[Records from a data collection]
----------------

(* ===== verification/Json.v ===== *)
(** JSON values, their parser and their serializer (lib/json.c), with the conversions of
    lib/util.c that they use.  Reference
    counts are left out: a value is a tree.  Objects are tables of names (lib/shash.c) over any
    hash table. *)
From stdpp Require Import gmap sorting.
From S2P Require Import Prelude Text Unicode Containers Shash.

(** Floating-point numbers are the C library's: conversion from and to text, comparison. *)
Variant errno := NO_ERROR | EINVAL | ERANGE.

Class Double (R : Type) := {
  (** The number, the length of the text that it was read from, and [errno]. *)
  strtod : chars -> R * nat * errno;
  double_zero : R;
  double_eqb : R -> R -> bool;
  double_of_integer : Z -> R;
  (** printf("%.*g", DBL_DIG, d) *)
  format_g : R -> chars;
}.

Module Json.
Export Unicode Shash.

(** ** Conversions *)

Definition ULLONG_MAX : Z := 2 ^ 64 - 1.
Definition INT_MIN : Z := - 2 ^ 31.

Definition isalpha (c : ascii) : bool :=
  let c := code c in ((65 <=? c) && (c <=? 90)) || ((97 <=? c) && (c <=? 122)).
Definition islower (c : ascii) : bool := let c := code c in (97 <=? c) && (c <=? 122).
Definition isprint (c : ascii) : bool := let c := code c in (32 <=? c) && (c <=? 126).

(** A buffer as a C string. *)
Definition cstr (s : chars) : chars := (span (λ c, negb (c =c NUL)) s).1.

(** printf("%lld") *)
Definition print_int (x : Z) : chars :=
  if x <? 0 then "-"%char :: print_uint 10 (- x) else print_uint 10 x.

(** printf("%04x"), printf("%04X") of 16 bits *)
Definition print_hex4 (x : Z) : chars :=
  List.map (λ i, digit_char (Z.land (Z.shiftr x i) 0xf)) [12; 8; 4; 0].
Definition toupper (c : ascii) : ascii := if islower c then chr (code c - 32) else c.

(** [None] is a failed conversion. *)
Definition str_to_double {R} {D : Double R} (s : chars) : option R :=
  let '(d, n, errno) := strtod s in
  if match errno with
     | EINVAL => true
     | ERANGE => negb (double_eqb d double_zero)
     | NO_ERROR => false
     end || (n =? 0)%nat || negb (hd_char (drop n s) =c NUL)
  then None else Some d.

Definition hexits_value (s : chars) : option Z :=
  foldl (λ value c, value ← value; let hexit := hexit_value c in
           if hexit <? 0 then None else Some (u64 (u64 (Z.shiftl value 4) + hexit))) (Some 0) s.

(** ** Values *)

Inductive json {T R : Type} :=
  | JSON_NULL
  | JSON_FALSE
  | JSON_TRUE
  | JSON_OBJECT (object : shash T json)
  | JSON_ARRAY (elems : list json)
  | JSON_INTEGER (integer : Z)
  | JSON_REAL (real : R)
  | JSON_STRING (string : chars).
Arguments json : clear implicits.

Inductive json_token {R : Type} :=
  | T_EOF
  | T_BEGIN_ARRAY | T_END_ARRAY | T_BEGIN_OBJECT | T_END_OBJECT | T_NAME_SEPARATOR | T_VALUE_SEPARATOR
  | T_FALSE | T_NULL | T_TRUE
  | T_INTEGER (integer : Z) | T_REAL (real : R) | T_STRING (string : chars).
Arguments json_token : clear implicits.

(** ** Numbers *)

Section numbers.
Context {R : Type} {D : Double R}.

(** The significand, the power of ten and whether a digit was lost, and the rest. *)
Fixpoint int_digits (significand pow10 : Z) (imprecise : bool) (cp : chars) : Z * Z * bool * chars :=
  match cp with
  | c :: cp' =>
      if isdigit c then
        if significand <=? ULLONG_MAX / 10 then
          int_digits (u64 (significand * 10 + (code c - 48))) pow10 imprecise cp'
        else int_digits significand (pow10 + 1) (imprecise || negb (c =c "0")) cp'
      else (significand, pow10, imprecise, cp)
  | [] => (significand, pow10, imprecise, cp)
  end.

Fixpoint frac_digits (significand pow10 : Z) (imprecise : bool) (cp : chars) : Z * Z * bool * chars :=
  match cp with
  | c :: cp' =>
      if isdigit c then
        if significand <=? ULLONG_MAX / 10 then
          frac_digits (u64 (significand * 10 + (code c - 48))) (pow10 - 1) imprecise cp'
        else frac_digits significand pow10 (imprecise || negb (c =c "0")) cp'
      else (significand, pow10, imprecise, cp)
  | [] => (significand, pow10, imprecise, cp)
  end.

(** [None] is [goto bad_exponent]. *)
Fixpoint exp_digits (exponent : Z) (cp : chars) : option (Z * chars) :=
  match cp with
  | c :: cp' =>
      if isdigit c then
        if exponent >=? INT_MAX / 10 then None else exp_digits (exponent * 10 + (code c - 48)) cp'
      else Some (exponent, cp)
  | [] => Some (exponent, cp)
  end.

(** A significand other than 0 passes ULLONG_MAX / 10 after 19 rounds. *)
Fixpoint scale_up (fuel : nat) (significand pow10 : Z) : Z * Z :=
  match fuel with
  | O => (significand, pow10)
  | S fuel =>
      if (pow10 >? 0) && (significand <? ULLONG_MAX / 10) then scale_up fuel (significand * 10) (pow10 - 1)
      else (significand, pow10)
  end.

Fixpoint scale_down (fuel : nat) (significand pow10 : Z) : Z * Z :=
  match fuel with
  | O => (significand, pow10)
  | S fuel =>
      if (pow10 <? 0) && (significand mod 10 =? 0) then scale_down fuel (significand / 10) (pow10 + 1)
      else (significand, pow10)
  end.

(** The integer that a decimal number denotes, if it is one and fits. *)
Definition integer_value (negative : bool) (significand pow10 : Z) (imprecise : bool) : option Z :=
  if negb imprecise then
    let '(significand, pow10) := scale_up 20 significand pow10 in
    let '(significand, pow10) := scale_down 20 significand pow10 in
    if (pow10 =? 0) && (significand <=? (if negative then LLONG_MAX + 1 else LLONG_MAX)) then
      Some (s64 (if negative then u64 (- significand) else significand))
    else None
  else None.

(** The optional fraction; [inr], here and below, is the message of an error. *)
Definition lex_fraction (significand pow10 : Z) (imprecise : bool) (cp : chars) : Z * Z * bool * chars + chars :=
  if hd_char cp =c "." then
    let cp := tail cp in
    if negb (isdigit (hd_char cp)) then inr (str "decimal point must be followed by digit")
    else inl (frac_digits significand pow10 imprecise cp)
  else inl (significand, pow10, imprecise, cp).

(** The optional exponent, added to the power of ten. *)
Definition lex_exponent (pow10 : Z) (cp : chars) : Z * chars + chars :=
  if (hd_char cp =c "e") || (hd_char cp =c "E") then
    let cp := tail cp in
    let negative_exponent := hd_char cp =c "-" in
    let cp := if (hd_char cp =c "+") || negative_exponent then tail cp else cp in
    if negb (isdigit (hd_char cp)) then inr (str "exponent must contain at least one digit")
    else
      match exp_digits 0 cp with
      | None => inr (str "exponent outside valid range")
      | Some (exponent, cp) =>
          if negative_exponent then
            if pow10 <? INT_MIN + exponent then inr (str "exponent outside valid range")
            else inl (pow10 - exponent, cp)
          else if pow10 >? INT_MAX - exponent then inr (str "exponent outside valid range")
          else inl (pow10 + exponent, cp)
      end
  else inl (pow10, cp).

(** The token of a number whose digits have been read; [cp] is what follows them. *)
Definition lex_value (buffer : chars) (negative : bool) (significand pow10 : Z) (imprecise : bool) (cp : chars)
    : json_token R + chars :=
  if negb (hd_char cp =c NUL) then inr (str "syntax error in number")
  else if significand =? 0 then inl (T_INTEGER 0)
  else
    match integer_value negative significand pow10 imprecise with
    | Some integer => inl (T_INTEGER integer)
    | None =>
        match str_to_double (cstr buffer) with
        | None => inr (str "number outside valid range")
        | Some d => inl (T_REAL (if double_eqb d double_zero then double_zero else d))
        end
    end.

(** What follows the digits before the decimal point. *)
Definition lex_rest (buffer : chars) (negative : bool) (significand pow10 : Z) (imprecise : bool) (cp : chars)
    : json_token R + chars :=
  match lex_fraction significand pow10 imprecise cp with
  | inr error => inr error
  | inl (significand, pow10, imprecise, cp) =>
      match lex_exponent pow10 cp with
      | inr error => inr error
      | inl (pow10, cp) => lex_value buffer negative significand pow10 imprecise cp
      end
  end.

Definition json_lex_number (buffer : chars) : json_token R + chars :=
  let cp := cstr buffer in
  let negative := hd_char cp =c "-" in
  let cp := if negative then tail cp else cp in
  if hd_char cp =c "0" then
    let cp := tail cp in
    if isdigit (hd_char cp) then inr (str "leading zeros not allowed")
    else lex_rest buffer negative 0 0 false cp
  else if isdigit (hd_char cp) then
    let '(significand, pow10, imprecise, cp) := int_digits 0 0 false cp in
    lex_rest buffer negative significand pow10 imprecise cp
  else inr (str "'-' must be followed by digit").

End numbers.

(** ** Strings *)

(** The value, or the message of an error. *)
Definition json_lex_4hex (cp : chars) : Z + chars :=
  if (length cp <? 4)%nat then inr (str "quoted string ends within \u escape")
  else
    match hexits_value (take 4 cp) with
    | None => inr (str "malformed \u escape")
    | Some value =>
        if value =? 0 then inr (str "null bytes not supported in quoted strings") else inl value
    end.

(** The rest of the string and the output, or the message of an error. *)
Definition json_lex_unicode (cp out : chars) : chars * chars + chars :=
  match json_lex_4hex cp with
  | inr error => inr error
  | inl c0 =>
      let cp := drop 4 cp in
      if negb (uc_is_leading_surrogate c0) then inl (cp, out ++ utf8 c0)
      else if (length cp <? 2)%nat || negb (hd_char cp =c "\") || negb (hd_char (tail cp) =c "u") then
        inr (str "malformed escaped surrogate pair")
      else
        let cp := drop 2 cp in
        match json_lex_4hex cp with
        | inr error => inr error
        | inl c1 =>
            let cp := drop 4 cp in
            if negb (uc_is_trailing_surrogate c1) then
              inr (str "second half of escaped surrogate pair is not trailing surrogate")
            else inl (cp, out ++ utf8 (utf16_decode_surrogate_pair c0 c1))
        end
  end.

(** The character of a one-letter escape. *)
Definition escape_char (c : ascii) : option ascii :=
  if (c =c chr 34) || (c =c "\") || (c =c "/") then Some c
  else if c =c "b" then Some (chr 8)
  else if c =c "f" then Some (chr 12)
  else if c =c "n" then Some (chr 10)
  else if c =c "r" then Some (chr 13)
  else if c =c "t" then Some (chr 9)
  else None.

(** Each round consumes a character, so that the length of the input is enough fuel. *)
Fixpoint unescape_loop (fuel : nat) (cin out : chars) : bool * chars :=
  match fuel, cin with
  | S fuel, c :: cin =>
      if c =c chr 34 then (false, str "quoted string may not include unescaped " ++ [chr 34])
      else if negb (c =c "\") then unescape_loop fuel cin (out ++ [c])
      else
        match cin with
        | [] => (false, str "quoted string may not end with backslash")
        | c :: cin =>
            match escape_char c with
            | Some e => unescape_loop fuel cin (out ++ [e])
            | None =>
                if c =c "u" then
                  match json_lex_unicode cin out with
                  | inl (cin, out) => unescape_loop fuel cin out
                  | inr error => (false, error)
                  end
                else (false, str "bad escape \" ++ [c])
            end
        end
  | _, _ => (true, out)
  end.

(** Whether the string was valid, and the string or the message of an error. *)
Definition json_string_unescape (cin : chars) : bool * chars := unescape_loop (length cin) cin [].

(** ** The parser *)

Inductive json_lex_state :=
  | JSON_LEX_START | JSON_LEX_NUMBER | JSON_LEX_KEYWORD | JSON_LEX_STRING | JSON_LEX_ESCAPE.

Inductive json_parse_state :=
  | JSON_PARSE_START | JSON_PARSE_END
  | JSON_PARSE_OBJECT_INIT | JSON_PARSE_OBJECT_NAME | JSON_PARSE_OBJECT_COLON
  | JSON_PARSE_OBJECT_VALUE | JSON_PARSE_OBJECT_NEXT
  | JSON_PARSE_ARRAY_INIT | JSON_PARSE_ARRAY_VALUE | JSON_PARSE_ARRAY_NEXT.

#[export] Instance json_parse_state_eq_dec : EqDecision json_parse_state.
Proof. solve_decision. Defined.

----------------

TO DO:
Where a line of the entries contains "EINVAL", report that line.

RESPONSE TO THE TASK:
Variant errno := NO_ERROR | EINVAL | ERANGE.
     | EINVAL => true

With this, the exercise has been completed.